What is the number of lines in the entries that contain the word "tolerance"? Reply with that number only.

[Collected data]
========

(* ===== verification/Cubature.v ===== *)
(** * Cubature: the adaptive integration the fallback calls

    [fallback_meaneps] (lines 448-483 of src/libctl/structure.cpp) calls
    libctl's [adaptive_integration(f, xmin, xmax, n, fdata, abstol, reltol,
    maxeval, &esterr, &errflag)] with the absolute tolerance 0, and reads
    neither [esterr] nor [errflag].  libctl is not part of the sources.  The
    specification gives the contract of the routine (5, 6, 7): it returns
    an estimate, an error and a status; it always returns, with its best
    estimate, when it has converged or when its budget of evaluations is
    spent; a spent budget is not a failure.

    This file holds an integrator with that contract: a rule that compares
    the midpoint estimate of a box with that of its two halves, and a loop
    that halves the region of the largest error until the sum of the errors
    is within the tolerance or the budget is spent.  It is a reference for
    the contract, not libctl's rule.

    The theorems on the source are proved against the contract, as classes
    of which the integrator is an instance.  [BudgetedCubature]: with a
    positive budget the integration returns wherever the integrand does,
    whatever the numbers are (doubles included); from it, [meaneps] and
    [normal_vector] return for every pixel.  [PositiveCubature] (over
    exact numbers): the integral of an integrand that is not negative is
    not negative; from it, the means of the fallback are not negative.
    The integrator is also an instance of [LocalCubature] (it looks at the
    integrand inside the pixel only) and of [ExactCubature] (it integrates
    affine integrands exactly), the classes of Refinement.v and
    MeanEps.v. *)

From stdpp Require Import gmap.
From Stdlib Require Import ZArith QArith Qminmax Floats Bool String List Lia Lqa.
From S2P Require Import Prelude Number Vector3 Material Geometry FrontObject Epsilon MeanEps Refinement.
Import ListNotations.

========

> Completed exercise: 2